(* ===== verification/Migrations.v ===== *)
(** * Migrations

    src/database/Migrations.hpp: the files of a directory, the table of versions that
    were applied, and the start of a process, which applies what is missing under an
    advisory lock.  Processes start, stop and are killed in any order, each with the
    directory of its own image; a step of one of them is one statement that commits or
    one whole transaction. *)
From Stdlib Require Import ZArith Lia Ascii String.
From stdpp Require Import relations sorting.
From S2P Require Import Prelude.
Open Scope string_scope.
Open Scope Z_scope.
Set Warnings "-clear-no-such-hyp".

Module Migrations.

(** ** The files *)

(** [MigrationFile]: src/database/Migrations.hpp:29-33.  The path stands for the text behind it. *)
Record MigrationFile := mkFile { version : Z; name : string; sql : string }.

(** [has_no_transaction_marker]: src/database/Migrations.hpp:41-43. *)
Definition has_no_transaction_marker (text : string) : bool :=
  match String.index 0 "-- migrate:no-transaction" text with Some _ => true | None => false end.

(** [scan_migrations]: src/database/Migrations.hpp:101-101.  Digits, one of [_] and [-], a
    line, and the suffix. *)
Definition newline (c : ascii) : bool := (code c =? 10) || (code c =? 13).
Definition version_digits (filename : string) : option string :=
  let ds := digit_prefix filename in
  match ds, str_drop (size ds) filename with
  | String _ _, String c rest =>
      if (Ascii.eqb c "_" || Ascii.eqb c "-") && str_all (fun c => negb (newline c)) rest
         && (4 <=? size rest)%nat && String.eqb (str_drop (size rest - 4) rest) ".sql"
      then Some ds else None
  | _, _ => None
  end.

(** [scan_migrations]: src/database/Migrations.hpp:108-121.  One entry of the directory. *)
Definition entry_of (f : string * string) : outcome (option MigrationFile) :=
  match version_digits (fst f) with
  | None => Ok None
  | Some ds => v ← stoi ds; Ok (Some (mkFile v (fst f) (snd f)))
  end.
Fixpoint entries (dir : list (string * string)) : outcome (list MigrationFile) :=
  match dir with
  | [] => Ok []
  | f :: r => e ← entry_of f; es ← entries r; Ok (match e with Some m => m :: es | None => es end)
  end.

(** [scan_migrations]: src/database/Migrations.hpp:99-128.  The files in the order the
    directory gives them; files of one version stay in that order. *)
Definition scan_migrations (dir : list (string * string)) : outcome (list MigrationFile) :=
  ms ← entries dir; Ok (stable_sort (fun a b => version a <? version b) ms).

(** ** The database *)

Section Database.
(** The rest of the schema, and what the server makes of a text; [None] is an error. *)
Context {S : Type} (exec : string -> S -> option S).

(** The table of versions, if it was made; the schema; the holder of the advisory lock;
    and what has been run, with whether in a transaction. *)
Record DB := mkDB { tracked : option (gmap Z string); schema : S; lock : option nat; ran : list (MigrationFile * bool) }.

Definition applied (d : DB) : gmap Z string := default ∅ (tracked d).
Definition set_lock (o : option nat) (d : DB) : DB := mkDB (tracked d) (schema d) o (ran d).
(** Release the lock, if it is this process's. *)
Definition unlock (i : nat) (d : DB) : DB := if bool_decide (lock d = Some i) then set_lock None d else d.
Definition record (m : MigrationFile) (d : DB) : DB := mkDB (Some (<[version m := name m]> (applied d))) (schema d) (lock d) (ran d).
Definition committed (m : MigrationFile) (in_txn : bool) (s : S) (d : DB) : DB := mkDB (tracked d) s (lock d) (ran d ++ [(m, in_txn)]).

(** [ensure_tracking_table]: src/database/Migrations.hpp:86-97. *)
Definition ensure_tracking_table (d : DB) : DB := mkDB (Some (applied d)) (schema d) (lock d) (ran d).

(** [get_applied]: src/database/Migrations.hpp:130-141. *)
Definition get_applied (d : DB) : gset Z := dom (applied d).

Definition missing (seen : gset Z) (ms : list MigrationFile) : list MigrationFile :=
  List.filter (fun m => negb (bool_decide (version m ∈ seen))) ms.

(** [list_pending]: src/database/Migrations.hpp:56-80.  Without the table everything is pending. *)
Definition list_pending (dir : list (string * string)) (d : DB) : outcome (list MigrationFile) :=
  ms ← scan_migrations dir; Ok (missing (get_applied d) ms).

(** ** A process that starts *)

(** Where [initialize] is: before the table, before the versions are read, with the files
    still to go through, holding the lock for one of them - before its statement, after
    it, after its row -, at its end, or gone. *)
Inductive phase :=
| Booting
| Tabled
| Going (todo : list MigrationFile)
| Locked (m : MigrationFile) (todo : list MigrationFile)
| Done_ (m : MigrationFile) (todo : list MigrationFile)
| Releasing (todo : list MigrationFile)
| Ready
| Gone.

(** [initialize]: src/database/Migrations.hpp:227-237.  The transaction, under its lock. *)
Definition in_transaction (m : MigrationFile) (d : DB) : option DB :=
  if bool_decide (is_Some (applied d !! version m)) then Some d
  else match exec (sql m) (schema d) with None => None | Some s => Some (record m (committed m true s d)) end.

(** [apply_no_transaction_]: src/database/Migrations.hpp:159-182.  The statements after the
    lock, each on its own. *)
Definition checked (i : nat) (m : MigrationFile) (todo : list MigrationFile) (d : DB) : phase * DB :=
  if bool_decide (is_Some (applied d !! version m)) then (Releasing todo, d)
  else match exec (sql m) (schema d) with
       | None => (Gone, unlock i d)
       | Some s => (Done_ m todo, committed m false s d)
       end.
Definition inserted (i : nat) (m : MigrationFile) (todo : list MigrationFile) (d : DB) : phase * DB :=
  if bool_decide (is_Some (applied d !! version m)) then (Gone, unlock i d) else (Releasing todo, record m d).

(** [initialize]: src/database/Migrations.hpp:185-248.  One step of process [i]; [None]
    waits for the lock, or has nothing left to do. *)
Definition advance (i : nat) (dir : list (string * string)) (p : phase) (d : DB) : option (phase * DB) :=
  match p with
  | Booting => Some (Tabled, ensure_tracking_table d)
  | Tabled =>
      match scan_migrations dir with
      | Ok [] => Some (Ready, d)
      | Ok ms => Some (Going (missing (get_applied d) ms), d)
      | _ => Some (Gone, d)
      end
  | Going [] => Some (Ready, d)
  | Going (m :: todo) =>
      match lock d with
      | Some _ => None
      | None =>
          if has_no_transaction_marker (sql m) then Some (Locked m todo, set_lock (Some i) d)
          else match in_transaction m d with None => Some (Gone, d) | Some d' => Some (Going todo, d') end
      end
  | Locked m todo => Some (checked i m todo d)
  | Done_ m todo => Some (inserted i m todo d)
  | Releasing todo => Some (Going todo, unlock i d)
  | Ready | Gone => None
  end.

(** ** Processes *)

Record System := mkSystem { db : DB; procs : gmap nat phase }.

Section Fleet.
(** The migrations in the image of a process. *)
Context (image : nat -> list (string * string)).

(** A process takes a step, is killed - the server takes its lock back -, or a new one starts. *)
Inductive step (s : System) : System -> Prop :=
| step_advance i p p' d' : procs s !! i = Some p -> advance i (image i) p (db s) = Some (p', d') -> step s (mkSystem d' (<[i := p']> (procs s)))
| step_kill i p : procs s !! i = Some p -> step s (mkSystem (unlock i (db s)) (<[i := Gone]> (procs s)))
| step_start i : procs s !! i = None -> step s (mkSystem (db s) (<[i := Booting]> (procs s))).

(** An empty database, and nobody yet. *)
Definition start (s0 : S) : System := mkSystem (mkDB None s0 None []) ∅.
Definition reachable (s0 : S) (s : System) : Prop := rtc step (start s0) s.

(** ** What every history keeps *)

(** The file a process has the lock for. *)
Definition holds (p : phase) : bool := match p with Locked _ _ | Done_ _ _ | Releasing _ => true | _ => false end.

(** The files a process has still to see recorded. *)
Definition ahead (p : phase) : option (list MigrationFile) :=
  match p with
  | Going todo | Releasing todo => Some todo
  | Locked m todo | Done_ m todo => Some (m :: todo)
  | Ready => Some []
  | _ => None
  end.

(** The schema after these texts. *)
Definition replay (s0 : S) (l : list (MigrationFile * bool)) : S := foldl (fun s e => default s (exec (sql e.1) s)) s0 l.

Definition once (v : Z) (l : list (MigrationFile * bool)) : list (MigrationFile * bool) :=
  List.filter (fun e => (version e.1 =? v) && e.2) l.

Record db_ok (s0 : S) (d : DB) : Prop := {
  ok_row : forall v n, applied d !! v = Some n -> exists m b, (m, b) ∈ ran d /\ version m = v /\ name m = n;
  ok_txn : forall m, (m, true) ∈ ran d -> applied d !! version m = Some (name m);
  ok_once : forall v, (length (once v (ran d)) <= 1)%nat;
  ok_replay : schema d = replay s0 (ran d)
}.

(** What the place of a process says. *)
Definition place_ok (i : nat) (p : phase) (d : DB) : Prop :=
  (holds p = true <-> lock d = Some i) /\
  (forall m todo, p = Done_ m todo -> (m, false) ∈ ran d) /\
  (forall todo, ahead p = Some todo -> exists ms, scan_migrations (image i) = Ok ms /\
     forall m, m ∈ ms -> m ∈ todo \/ is_Some (applied d !! version m)).

Record fleet_ok (s0 : S) (s : System) : Prop := {
  fl_db : db_ok s0 (db s);
  fl_place : forall i p, procs s !! i = Some p -> place_ok i p (db s);
  fl_lock : forall i, lock (db s) = Some i -> exists p, procs s !! i = Some p
}.

(** The database only gains: rows, and runs of versions that had none. *)
Record gains (d d' : DB) : Prop := {
  ga_rows : applied d ⊆ applied d';
  ga_ran : exists l, ran d' = (ran d ++ l)%list /\ forall e, e ∈ l -> applied d !! version e.1 = None
}.

#[export] Instance gains_preorder : PreOrder gains.
Proof.
  split.
  - intros d. split; [done|]. exists []. split; [by rewrite app_nil_r | by intros e ?%elem_of_nil].
  - intros d1 d2 d3 [A1 (l1 & E1 & N1)] [B1 (l2 & E2 & N2)]. split; [by transitivity (applied d2)|].
    exists (l1 ++ l2)%list. split; [by rewrite E2, E1, app_assoc|]. intros e [He|He]%elem_of_app; [by apply N1|].
    specialize (N2 _ He). destruct (applied d1 !! version e.1) as [n|] eqn:E; [|done].
    by rewrite (lookup_weaken _ _ _ _ E A1) in N2.
Qed.

(** *** The statements *)

Lemma applied_same d d' : tracked d' = tracked d -> applied d' = applied d.
Proof. unfold applied. by intros ->. Qed.

Lemma same_ok s0 d d' : applied d' = applied d -> schema d' = schema d -> ran d' = ran d -> db_ok s0 d -> db_ok s0 d'.
Proof. intros E1 E2 E3 [O1 O2 O3 O4]. split; [by rewrite E1, E3 | by rewrite E1, E3 | by rewrite E3 | by rewrite E2, E3]. Qed.

Lemma same_gains d d' : applied d' = applied d -> ran d' = ran d -> gains d d'.
Proof. intros E1 E2. split; [by rewrite E1|]. exists []. rewrite app_nil_r. split; [done | by intros e ?%elem_of_nil]. Qed.

Lemma unlock_same i d : applied (unlock i d) = applied d /\ schema (unlock i d) = schema d /\ ran (unlock i d) = ran d.
Proof. unfold unlock. by case_bool_decide. Qed.

Lemma unlock_lock i j d : lock (unlock i d) = Some j <-> lock d = Some j /\ j <> i.
Proof. unfold unlock. case_bool_decide as H; cbn; split; [done | | | tauto]; [intros [? ?]; congruence | intros ?; split; congruence]. Qed.

Lemma row_none d v : ~ is_Some (applied d !! v) -> applied d !! v = None.
Proof. intros H. by apply eq_None_not_Some. Qed.

Lemma once_app v l e : once v (l ++ [e]) = (once v l ++ if (version e.1 =? v) && e.2 then [e] else [])%list.
Proof. unfold once. rewrite List.filter_app. cbn. by destruct ((version e.1 =? v) && e.2). Qed.

Lemma once_none s0 d v : db_ok s0 d -> applied d !! v = None -> once v (ran d) = [].
Proof.
  intros Hd Hv. destruct (once v (ran d)) as [|e l] eqn:E; [done|].
  assert (He : e ∈ once v (ran d)) by (rewrite E; by left).
  apply list_elem_of_In, filter_In in He as [He Hb]. apply andb_true_iff in Hb as [Hv' Hb]. apply Z.eqb_eq in Hv'.
  apply list_elem_of_In in He. destruct e as [m b]. cbn in *. subst b v. by rewrite (ok_txn _ _ Hd _ He) in Hv.
Qed.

========

Your reply must contain exactly the lines from the first line of the data through the line holding "each with the", and nothing more.

Response:
(* ===== verification/Migrations.v ===== *)
(** * Migrations

    src/database/Migrations.hpp: the files of a directory, the table of versions that
    were applied, and the start of a process, which applies what is missing under an
    advisory lock.  Processes start, stop and are killed in any order, each with the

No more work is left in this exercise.